BEGIN The input
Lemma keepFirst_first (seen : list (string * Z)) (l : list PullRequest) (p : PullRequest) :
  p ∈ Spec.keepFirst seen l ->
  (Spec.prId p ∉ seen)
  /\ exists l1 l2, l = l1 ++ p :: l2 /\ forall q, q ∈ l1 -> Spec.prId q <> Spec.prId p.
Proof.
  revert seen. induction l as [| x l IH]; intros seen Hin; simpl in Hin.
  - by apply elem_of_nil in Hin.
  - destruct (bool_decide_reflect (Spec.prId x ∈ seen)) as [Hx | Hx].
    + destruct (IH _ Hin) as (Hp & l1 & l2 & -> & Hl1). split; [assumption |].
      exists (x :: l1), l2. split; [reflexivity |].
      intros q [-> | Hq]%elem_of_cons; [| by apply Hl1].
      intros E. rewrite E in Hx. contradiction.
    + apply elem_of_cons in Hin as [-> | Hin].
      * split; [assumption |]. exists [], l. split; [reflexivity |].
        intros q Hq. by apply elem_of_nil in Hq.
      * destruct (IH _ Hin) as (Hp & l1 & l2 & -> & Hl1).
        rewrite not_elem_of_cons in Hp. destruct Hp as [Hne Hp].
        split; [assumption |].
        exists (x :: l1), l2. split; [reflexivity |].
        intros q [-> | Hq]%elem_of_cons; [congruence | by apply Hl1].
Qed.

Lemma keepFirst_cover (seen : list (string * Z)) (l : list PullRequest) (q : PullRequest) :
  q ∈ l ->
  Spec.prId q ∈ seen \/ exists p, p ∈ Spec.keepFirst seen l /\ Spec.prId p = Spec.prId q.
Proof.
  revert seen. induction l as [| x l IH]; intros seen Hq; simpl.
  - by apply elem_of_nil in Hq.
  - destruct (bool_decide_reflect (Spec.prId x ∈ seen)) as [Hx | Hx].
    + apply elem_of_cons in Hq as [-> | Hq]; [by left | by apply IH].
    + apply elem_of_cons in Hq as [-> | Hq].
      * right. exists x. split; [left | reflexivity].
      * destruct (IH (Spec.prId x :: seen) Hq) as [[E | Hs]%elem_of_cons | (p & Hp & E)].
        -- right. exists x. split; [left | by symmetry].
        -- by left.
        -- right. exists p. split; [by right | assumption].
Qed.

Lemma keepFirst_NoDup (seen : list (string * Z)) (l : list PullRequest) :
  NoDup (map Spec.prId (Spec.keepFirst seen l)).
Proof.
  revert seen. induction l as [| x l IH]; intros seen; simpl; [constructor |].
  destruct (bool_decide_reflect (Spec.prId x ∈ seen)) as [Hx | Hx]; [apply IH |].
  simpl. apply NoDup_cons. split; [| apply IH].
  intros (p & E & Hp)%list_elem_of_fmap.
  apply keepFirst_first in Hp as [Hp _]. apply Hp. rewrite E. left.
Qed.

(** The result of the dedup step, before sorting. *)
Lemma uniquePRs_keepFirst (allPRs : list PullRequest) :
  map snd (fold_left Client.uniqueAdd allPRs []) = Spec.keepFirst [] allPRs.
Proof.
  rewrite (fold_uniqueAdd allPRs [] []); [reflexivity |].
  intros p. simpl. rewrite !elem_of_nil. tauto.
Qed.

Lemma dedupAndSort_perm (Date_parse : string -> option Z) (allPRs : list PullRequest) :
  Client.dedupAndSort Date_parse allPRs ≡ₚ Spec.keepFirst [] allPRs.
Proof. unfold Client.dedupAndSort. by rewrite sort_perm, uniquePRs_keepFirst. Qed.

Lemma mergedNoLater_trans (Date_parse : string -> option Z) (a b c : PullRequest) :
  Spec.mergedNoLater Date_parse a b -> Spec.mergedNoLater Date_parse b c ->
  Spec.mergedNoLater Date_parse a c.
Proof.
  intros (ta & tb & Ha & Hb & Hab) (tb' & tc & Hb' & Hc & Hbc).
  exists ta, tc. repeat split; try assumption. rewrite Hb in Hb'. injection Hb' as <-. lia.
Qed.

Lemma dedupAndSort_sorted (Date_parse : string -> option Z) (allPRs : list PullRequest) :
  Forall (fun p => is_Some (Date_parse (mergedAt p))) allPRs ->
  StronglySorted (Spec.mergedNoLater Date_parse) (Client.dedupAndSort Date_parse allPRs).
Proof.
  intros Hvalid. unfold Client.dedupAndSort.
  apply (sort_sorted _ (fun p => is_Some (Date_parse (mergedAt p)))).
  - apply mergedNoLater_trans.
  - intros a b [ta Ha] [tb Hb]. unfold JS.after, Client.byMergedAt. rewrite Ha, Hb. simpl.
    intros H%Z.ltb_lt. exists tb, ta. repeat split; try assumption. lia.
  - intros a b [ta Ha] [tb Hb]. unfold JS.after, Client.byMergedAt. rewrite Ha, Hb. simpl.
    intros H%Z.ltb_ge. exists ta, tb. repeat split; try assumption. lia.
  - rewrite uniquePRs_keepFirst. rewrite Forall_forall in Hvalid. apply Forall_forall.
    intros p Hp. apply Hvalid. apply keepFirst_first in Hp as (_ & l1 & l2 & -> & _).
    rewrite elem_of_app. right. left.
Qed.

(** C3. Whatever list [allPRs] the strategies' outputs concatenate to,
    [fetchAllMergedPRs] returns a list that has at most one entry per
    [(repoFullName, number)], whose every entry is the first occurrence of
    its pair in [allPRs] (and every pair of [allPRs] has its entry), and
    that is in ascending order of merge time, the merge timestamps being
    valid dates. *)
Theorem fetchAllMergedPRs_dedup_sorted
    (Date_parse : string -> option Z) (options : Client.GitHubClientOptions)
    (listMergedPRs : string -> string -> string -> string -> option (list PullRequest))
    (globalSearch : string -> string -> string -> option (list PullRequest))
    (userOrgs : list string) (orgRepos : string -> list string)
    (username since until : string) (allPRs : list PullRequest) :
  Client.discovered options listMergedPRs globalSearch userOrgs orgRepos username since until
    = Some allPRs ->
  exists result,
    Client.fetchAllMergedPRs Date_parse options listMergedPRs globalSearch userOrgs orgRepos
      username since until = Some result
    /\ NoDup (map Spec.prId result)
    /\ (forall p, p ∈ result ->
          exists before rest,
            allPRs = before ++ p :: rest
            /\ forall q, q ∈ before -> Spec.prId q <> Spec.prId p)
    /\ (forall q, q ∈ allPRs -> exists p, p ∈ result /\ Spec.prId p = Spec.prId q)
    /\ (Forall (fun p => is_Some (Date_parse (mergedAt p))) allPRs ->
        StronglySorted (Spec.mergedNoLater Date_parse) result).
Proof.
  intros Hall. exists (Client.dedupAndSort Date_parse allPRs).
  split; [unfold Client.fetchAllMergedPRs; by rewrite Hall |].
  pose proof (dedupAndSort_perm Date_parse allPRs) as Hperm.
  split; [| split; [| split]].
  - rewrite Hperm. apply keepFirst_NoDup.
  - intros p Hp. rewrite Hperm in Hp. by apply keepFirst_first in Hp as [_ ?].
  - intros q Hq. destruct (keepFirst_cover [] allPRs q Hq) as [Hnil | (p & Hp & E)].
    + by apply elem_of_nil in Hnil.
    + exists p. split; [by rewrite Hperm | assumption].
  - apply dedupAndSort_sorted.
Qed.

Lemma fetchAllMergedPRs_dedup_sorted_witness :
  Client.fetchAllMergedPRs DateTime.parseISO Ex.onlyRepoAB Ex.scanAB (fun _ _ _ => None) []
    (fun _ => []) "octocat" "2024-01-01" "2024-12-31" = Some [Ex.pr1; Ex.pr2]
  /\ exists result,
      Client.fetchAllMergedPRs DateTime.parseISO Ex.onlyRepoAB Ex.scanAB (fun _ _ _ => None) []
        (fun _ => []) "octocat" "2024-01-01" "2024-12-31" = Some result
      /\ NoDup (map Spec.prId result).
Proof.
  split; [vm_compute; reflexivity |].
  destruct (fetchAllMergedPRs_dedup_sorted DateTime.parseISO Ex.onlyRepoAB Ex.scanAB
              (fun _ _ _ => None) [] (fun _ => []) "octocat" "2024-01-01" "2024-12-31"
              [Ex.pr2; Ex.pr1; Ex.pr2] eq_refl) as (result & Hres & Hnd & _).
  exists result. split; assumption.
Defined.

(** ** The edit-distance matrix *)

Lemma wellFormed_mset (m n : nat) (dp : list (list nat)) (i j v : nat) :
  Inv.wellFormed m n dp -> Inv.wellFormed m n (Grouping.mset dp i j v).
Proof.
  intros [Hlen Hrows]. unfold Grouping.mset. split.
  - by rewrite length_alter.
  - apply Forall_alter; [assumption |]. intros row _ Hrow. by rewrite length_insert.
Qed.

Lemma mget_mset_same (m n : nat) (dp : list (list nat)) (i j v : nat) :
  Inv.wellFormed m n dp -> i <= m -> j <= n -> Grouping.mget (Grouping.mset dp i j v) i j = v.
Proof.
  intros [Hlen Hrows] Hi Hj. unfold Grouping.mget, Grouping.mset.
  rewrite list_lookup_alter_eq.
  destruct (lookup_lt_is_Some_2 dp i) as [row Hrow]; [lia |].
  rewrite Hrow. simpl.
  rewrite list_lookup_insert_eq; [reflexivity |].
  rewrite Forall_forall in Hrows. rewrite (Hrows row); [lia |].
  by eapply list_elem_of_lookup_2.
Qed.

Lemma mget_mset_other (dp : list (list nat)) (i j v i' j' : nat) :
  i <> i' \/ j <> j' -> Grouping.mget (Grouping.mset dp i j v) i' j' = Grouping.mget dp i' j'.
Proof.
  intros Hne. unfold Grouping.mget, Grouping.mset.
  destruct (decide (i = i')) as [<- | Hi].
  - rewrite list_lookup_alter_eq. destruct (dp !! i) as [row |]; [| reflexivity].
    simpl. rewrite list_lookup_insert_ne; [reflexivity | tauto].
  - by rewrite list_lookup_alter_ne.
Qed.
END The input
Going back over the entries above, copy word for word every line from the one that has "Hq as [-> | Hq]." on through the one that has "revert seen. induction l as [| x l IH]; intros seen;".

    + apply elem_of_cons in Hq as [-> | Hq].
      * right. exists x. split; [left | reflexivity].
      * destruct (IH (Spec.prId x :: seen) Hq) as [[E | Hs]%elem_of_cons | (p & Hp & E)].
        -- right. exists x. split; [left | by symmetry].
        -- by left.
        -- right. exists p. split; [by right | assumption].
Qed.

Lemma keepFirst_NoDup (seen : list (string * Z)) (l : list PullRequest) :
  NoDup (map Spec.prId (Spec.keepFirst seen l)).
Proof.
  revert seen. induction l as [| x l IH]; intros seen; simpl; [constructor |].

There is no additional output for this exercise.